[Stored items]

=== Begin Enclosure ===

(** [c] asks for rows of [resumes]. *)
Definition is_resume_query (c : Call) : bool :=
  match c with
  | resumes_select_order _ _ _ => true
  | _ => false
  end.

(** An environment in which every call is rejected with [v]. *)
Definition all_rejected (v : JsValue) : Env unit :=
  scripted (fun _ => Rejected v) Store.epoch.

Definition fresh_app : App := mkApp AuthState.init DashState.init.

Definition alice : User.t :=
  User.mk "6f1c" (Some "a@b.com") (UserMetadata.mk None None).

(** A store that refuses every update of [profiles] for lack of
    permission; no other call is expected. *)
Definition update_denied : Env unit :=
  scripted
    (fun c =>
       match c as c0 return Settled (Reply c0) with
       | profiles_update _ _ =>
           Resolved (Some (PostgrestError.mk "42501" "permission denied"))
       | _ => Rejected (VError "unexpected call")
       end)
    Store.epoch.

(** A resume of [alice] uploaded at [created_at]. *)
Definition resume_at (id : nat) (created_at : string) : Resume.t :=
  Resume.mk id "6f1c" "cv.pdf" None "6f1c/cv.pdf" "https://files.example/6f1c/cv.pdf"
    2048 "application/pdf" None "uploaded" created_at.

(** A dashboard that lists two resumes, the upload dialog open. *)
Definition listing : App :=
  mkApp AuthState.init
    (DashState.mk None
       [resume_at 2 "2025-07-02T10:00:00.000Z"; resume_at 1 "2025-07-01T09:30:00.000Z"]
       false false "" true).

(** A store that holds a profile of [alice] with an avatar. *)
Definition store_with_alice : Store.t :=
  Store.mk {[ "6f1c" := Profile.mk "6f1c" "Alice" "https://img.example/a.png"
                          "2025-06-01T08:00:00.000Z" "2025-06-01T08:00:00.000Z" ]}
    []
    ["2025-07-01T00:00:00.000Z"; "2025-07-02T00:00:00.000Z"; "2025-07-03T00:00:00.000Z"].

(** The rows passed to an insert on [profiles], in order. *)
Fixpoint profile_inserts (tr : list Event) : list Profile.t :=
  match tr with
  | [] => []
  | EvAwait (profiles_insert row) _ :: tr' => row :: profile_inserts tr'
  | EvAwait (profiles_insert_select_single row) _ :: tr' => row :: profile_inserts tr'
  | _ :: tr' => profile_inserts tr'
  end.

(** The profile fetch settled with the "not found" condition. *)
Definition fetch_missed (o : Settled (option Profile.t * option PostgrestError.t)) : bool :=
  match o with
  | Resolved (_, Some e) => Dashboard.not_found e
  | _ => false
  end.

(** [c] is not a resume query, or it asks for the resumes of [uid]
    ordered by [created_at] descending. *)
Definition requests_desc (uid : string) (c : Call) : bool :=
  match c with
  | resumes_select_order u column ascending =>
      String.eqb u uid && String.eqb column "created_at" && negb ascending
  | _ => true
  end.

(** [n] calls of [p] one after the other, each awaited. *)
Fixpoint times (n : nat) (p : Prog ErrorResult.t) : Prog unit :=
  match n with
  | O => mret tt
  | S n' => p;; times n' p
  end.
(** * krisp-local-monitoring: state cache, connection supervisor and facade

    A shallow embedding of the TypeScript sources
    - [state-manager.ts]      (module [StateManager]),
    - [connection-manager.ts] (module [ConnectionManager], the version with
      the SDK's own reconnect scheduler),
    - [index.ts]              (module [Sdk], the facade),
    together with the fragment of JavaScript they rely on (module [Js]):
    dynamically typed JSON values, truthiness, [typeof], property access,
    strict equality, [JSON.stringify] and [String]. *)

From Stdlib Require Import ZArith QArith Qminmax Floats Lia Ascii.
From stdpp Require Import base option list strings gmap pretty.

Set Warnings "-register-all".

Open Scope Z_scope.

(** ** Effects

    The classes mutate their fields, raise exceptions and call back into
    observers.  A computation is a function from the state before to an
    outcome (a value or the exception thrown), the state after and the list of
    notifications raised meanwhile, in order. *)

Inductive Outcome (E A : Type) : Type :=
  | Ok (a : A)
  | Throw (e : E).
Arguments Ok {E A} a.
Arguments Throw {E A} e.

Record Run (S E L A : Type) : Type := MkRun {
  result : Outcome E A;
  final : S;
  trace : list L
}.
Arguments MkRun {S E L A} result final trace.
Arguments result {S E L A} r.
Arguments final {S E L A} r.
Arguments trace {S E L A} r.

Definition Eff (S E L A : Type) : Type := S -> Run S E L A.

Section Effects.
Context {S E L : Type}.

Definition ret {A} (a : A) : Eff S E L A :=
  fun s => MkRun (Ok a) s [].

Definition throw {A} (e : E) : Eff S E L A :=
  fun s => MkRun (Throw e) s [].

Definition bind {A B} (m : Eff S E L A) (k : A -> Eff S E L B) : Eff S E L B :=
  fun s =>
    match m s with
    | MkRun (Ok a) s1 t1 =>
        match k a s1 with
        | MkRun r s2 t2 => MkRun r s2 (t1 ++ t2)
        end
    | MkRun (Throw e) s1 t1 => MkRun (Throw e) s1 t1
    end.

(** [try { m } catch (e) { h e }] *)
Definition try_catch {A} (m : Eff S E L A) (h : E -> Eff S E L A) : Eff S E L A :=
  fun s =>
    match m s with
    | MkRun (Ok a) s1 t1 => MkRun (Ok a) s1 t1
    | MkRun (Throw e) s1 t1 =>
        match h e s1 with
        | MkRun r s2 t2 => MkRun r s2 (t1 ++ t2)
        end
    end.

Definition get_state : Eff S E L S :=
  fun s => MkRun (Ok s) s [].

Definition modify (f : S -> S) : Eff S E L unit :=
  fun s => MkRun (Ok tt) (f s) [].

Definition notify (l : L) : Eff S E L unit :=
  fun s => MkRun (Ok tt) s [l].

(** A pure computation that may throw, run inside a stateful one. *)
Definition lift {A} (o : Outcome E A) : Eff S E L A :=
  fun s => MkRun o s [].
End Effects.

(** Sequencing uses stdpp's monad notation: [x ← m; k] and [m ;; k]. *)
#[global] Instance eff_ret {S E L} : MRet (Eff S E L) := @ret S E L.
#[global] Instance eff_bind {S E L} : MBind (Eff S E L) :=
  fun A B k m => bind m k.
(** [func listState(set evdev.Bitset)]: what it writes to standard output.
    The loop runs [set.Len()] times at most. *)
Definition listState (set : Bitset) : string :=
  listState_loop (Z.to_nat (Bitset_Len set)) set 0 "".

(** What the [select] of the event loop of [main] picked: the signal
    channel, or an event from the inbox. *)
Inductive selected : Type :=
  | Signalled
  | Received (evt : Event).

Section EventLoop.
(** The code of the key event type, defined with the event types outside
    this file: a parameter here. *)
Variable EvKeys : Z.

(** The body of [case evt := <-dev.Inbox]: what it prints for one event. *)
Definition handle_event (evt : Event) : string :=
  if negb (ev_type evt =? EvKeys) then ""
  else if ev_value evt =? 0 then ""
  else if ev_code evt =? KeyA then "A was pressed" +:+ newline
  else if ev_code evt =? KeyLeftShift then "Left Shift was pressed" +:+ newline
  else if ev_code evt =? KeyEscape then "Escape was pressed" +:+ newline
  else if ev_code evt =? BtnLeft then "Left button was pressed" +:+ newline
  else if ev_code evt =? Btn3 then "Button 3 was pressed" +:+ newline
  else "".

(** The [for { select { ... } }] of [main], run on what the [select] picks
    turn by turn, with [out] printed so far.  The result is the output and
    whether the loop has returned; at the end of the picks the loop is
    still waiting. *)
Fixpoint event_loop (picks : list selected) (out : string) : string * bool :=
  match picks with
  | [] => (out, false)
  | Signalled :: _ => (out, true)
  | Received evt :: rest => event_loop rest (out +:+ handle_event evt)
  end.

End EventLoop.


(** The names of the key block that the source declares as another name's
    value, and the group names of the button block, each declared with the
    code of the first button of its group. *)
Definition key_aliases : list Z := [KeyHanguel; KeyScreenlock; KeyMinInteresting].
Definition button_groups : list Z :=
  [BtnMisc; BtnMouse; BtnJoystick; BtnGamepad; BtnDigi; BtnWheel;
   BtnTriggerHappy].

(** A bitmap of 96 bytes with the bits of [KeyEscape] and [KeyA] set. *)
Definition escape_and_a : list Z := [2; 0; 0; 64] ++ replicate 92 0.

(** Everything printed by a sequence of prints, in order. *)
Definition print_all (prints : list string) : string :=
  foldr String.append "" prints.

(** The toy world with [KeyEscape] and [KeyA] held down. *)
Definition toy_pressed : World toy := mkWorld (mkToy 3 escape_and_a) [].

(** * Properties *)

(** ** The code tables *)

Lemma is_key_code_spec (c : Z) : is_key_code c = true <-> 0 <= c <= KeyMax.
Proof. unfold is_key_code. rewrite andb_true_iff, !Z.leb_le. tauto. Qed.

Lemma all_key_codes (l : list Z) :
  forallb is_key_code l = true -> Forall (fun c => 0 <= c <= KeyMax) l.
Proof.
  induction l as [|c l IH]; simpl; intros H; constructor.
  - apply is_key_code_spec. apply andb_true_iff in H. tauto.
  - apply IH. apply andb_true_iff in H. tauto.
Qed.


(** ** The wire layout of KeymapEntry *)

(** C5: the record has a 1-byte flags field, a 1-byte length, a 2-byte
    index, a 4-byte keycode and a 32-byte scancode buffer, in that order
    and without padding, 40 bytes in total. *)
Theorem KeymapEntry_wire_layout :
  map sizeof KeymapEntry_fields = [1; 1; 2; 4; 32] /\
  field_offsets 0 KeymapEntry_fields = [0; 1; 2; 4; 8] /\
  struct_size KeymapEntry_fields = 40.
Proof. repeat split; vm_compute; reflexivity. Qed.

(** ** Fixed-width conversions *)

Lemma to_uint_range (w x : Z) : 0 <= w -> 0 <= to_uint w x < 2 ^ w.
Proof. intros Hw. unfold to_uint. apply Z.mod_pos_bound. lia. Qed.

Lemma to_uint_small (w x : Z) : 0 <= x < 2 ^ w -> to_uint w x = x.
Proof. intros Hx. unfold to_uint. apply Z.mod_small. exact Hx. Qed.

Lemma to_uint_idemp (w x : Z) : to_uint w (to_uint w x) = to_uint w x.
Proof. unfold to_uint. apply Zmod_mod. Qed.

(** ** The methods, call by call *)

Section MethodFacts.
Context {K : Type} {kernel : Kernel K} {requests : Requests}.

(** The storage [KeyState] allocates: 96 zero bytes. *)
Lemma KeyState_buffer :
  Bitset_Bytes (NewBitset KeyMax) = replicate 96 0.
Proof. reflexivity. Qed.

(** [KeyState] makes its one call and never reaches the panic. *)
Lemma KeyState_unfold (d : Device) (w : World K) :
  KeyState d w =
  (let '(w', (_, buf')) :=
     ioctl_bytes (Fd (fd d)) (_EVIOCGKEY 96) (replicate 96 0) w in
   (w', Ret (Bitset_written (NewBitset KeyMax) buf'))).
Proof. reflexivity. Qed.

Lemma store_bytes_length (buf written : list Z) :
  length (store_bytes buf written) = length buf.
Proof.
  unfold store_bytes.
  rewrite length_app, length_take, length_drop, length_map. lia.
Qed.

Lemma ioctl_bytes_trace (desc name : Z) (buf : list Z) (w : World K) :
  trace (fst (ioctl_bytes desc name buf w)) =
  trace w ++ [Ioctl desc name (PBytes buf)].
Proof.
  unfold ioctl_bytes.
  destruct (kernel_bits (kern w) desc name buf) as [k' [e|m]]; reflexivity.
Qed.

Lemma ioctl_entry_trace (desc name : Z) (entry : KeymapEntry) (w : World K) :
  trace (fst (ioctl_entry desc name entry w)) =
  trace w ++ [Ioctl desc name (PEntry entry)].
Proof.
  unfold ioctl_entry.
  destruct (kernel_keymap (kern w) desc name entry) as [k' [e|m]];
    reflexivity.
Qed.

(** C7: for every keycode, [KeyMap] makes the get-keycode request
    without any check of its own, and the keycode field of the entry it
    hands to the kernel is the argument reduced modulo 2^32. *)
Theorem KeyMap_passes_keycode_through (d : Device) (keycode : Z) (w : World K) :
  trace (fst (KeyMap d keycode w)) =
  trace w ++
    [Ioctl (Fd (fd d)) _EVIOCGKEYCODE
       (PEntry {| Flags := 0; Len := 0; Index := 0;
                  Keycode := keycode mod 2 ^ 32;
                  Scancode := replicate ScancodeCap 0 |})].
Proof.
  unfold KeyMap.
  pose proof (ioctl_entry_trace (Fd (fd d)) _EVIOCGKEYCODE
                (set_Keycode KeymapEntry_zero (uint32 keycode)) w) as Ht.
  destruct (ioctl_entry _ _ _ w) as [w' [err entry']].
  simpl in *. exact Ht.
Qed.

(** C3: [SetKeyMap] answers true exactly when the set-keycode request
    succeeds and false exactly when it fails; it makes that one request,
    with the entry as given, and always returns. *)
Theorem SetKeyMap_true_iff_ioctl_succeeds
    (d : Device) (entry : KeymapEntry) (w : World K) :
  let r := snd (kernel_keymap (kern w) (Fd (fd d)) _EVIOCSKEYCODE entry) in
  (snd (SetKeyMap d entry w) = true <-> exists m, r = Wrote m) /\
  (snd (SetKeyMap d entry w) = false <-> exists e, r = Errno e) /\
  trace (fst (SetKeyMap d entry w)) =
    trace w ++ [Ioctl (Fd (fd d)) _EVIOCSKEYCODE (PEntry entry)].
Proof.
  unfold SetKeyMap, ioctl_entry.
  destruct (kernel_keymap (kern w) (Fd (fd d)) _EVIOCSKEYCODE entry)
    as [k' [e|m]]; simpl; repeat split;
    try (intros; discriminate); try (intros [? ?]; discriminate);
    eauto.
Qed.

(** What [KeyMap] returns, by the kernel's answer to its request. *)
Lemma KeyMap_value (d : Device) (keycode : Z) (w : World K) :
  snd (KeyMap d keycode w) =
  match snd (kernel_keymap (kern w) (Fd (fd d)) _EVIOCGKEYCODE
               (KeyMap_request keycode)) with
  | Errno _ => KeyMap_request keycode
  | Wrote m => store_entry m
  end.
Proof.
  unfold KeyMap, ioctl_entry, KeyMap_request.
  destruct (kernel_keymap _ _ _ _) as [k' [e|m]]; reflexivity.
Qed.

Lemma KeyMap_request_zero (keycode : Z) :
  KeyMap_request keycode = KeymapEntry_zero <-> keycode mod 2 ^ 32 = 0.
Proof.
  unfold KeyMap_request, set_Keycode, KeymapEntry_zero, uint32, to_uint.
  simpl. split.
  - intros Heq. injection Heq. auto.
  - intros ->. reflexivity.
Qed.

Lemma store_entry_valid (e : KeymapEntry) : KeymapEntry_valid (store_entry e).
Proof.
  unfold KeymapEntry_valid, store_entry; simpl.
  repeat split; try (apply to_uint_range; lia).
  - apply length_resize.
  - apply Forall_resize.
    + lia.
    + apply Forall_forall. intros b Hb.
      apply list_elem_of_fmap in Hb as [x [-> _]].
      apply to_uint_range. lia.
Qed.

=== End Enclosure ===

The reply should consist solely of the lines above from the one that has "unfold store_bytes." through the one that has "Keycode := keycode", reproduced exactly.

### ANSWER FOR THIS EXERCISE
  unfold store_bytes.
  rewrite length_app, length_take, length_drop, length_map. lia.
Qed.

Lemma ioctl_bytes_trace (desc name : Z) (buf : list Z) (w : World K) :
  trace (fst (ioctl_bytes desc name buf w)) =
  trace w ++ [Ioctl desc name (PBytes buf)].
Proof.
  unfold ioctl_bytes.
  destruct (kernel_bits (kern w) desc name buf) as [k' [e|m]]; reflexivity.
Qed.

Lemma ioctl_entry_trace (desc name : Z) (entry : KeymapEntry) (w : World K) :
  trace (fst (ioctl_entry desc name entry w)) =
  trace w ++ [Ioctl desc name (PEntry entry)].
Proof.
  unfold ioctl_entry.
  destruct (kernel_keymap (kern w) desc name entry) as [k' [e|m]];
    reflexivity.
Qed.

(** C7: for every keycode, [KeyMap] makes the get-keycode request
    without any check of its own, and the keycode field of the entry it
    hands to the kernel is the argument reduced modulo 2^32. *)
Theorem KeyMap_passes_keycode_through (d : Device) (keycode : Z) (w : World K) :
  trace (fst (KeyMap d keycode w)) =
  trace w ++
    [Ioctl (Fd (fd d)) _EVIOCGKEYCODE
       (PEntry {| Flags := 0; Len := 0; Index := 0;
                  Keycode := keycode mod 2 ^ 32;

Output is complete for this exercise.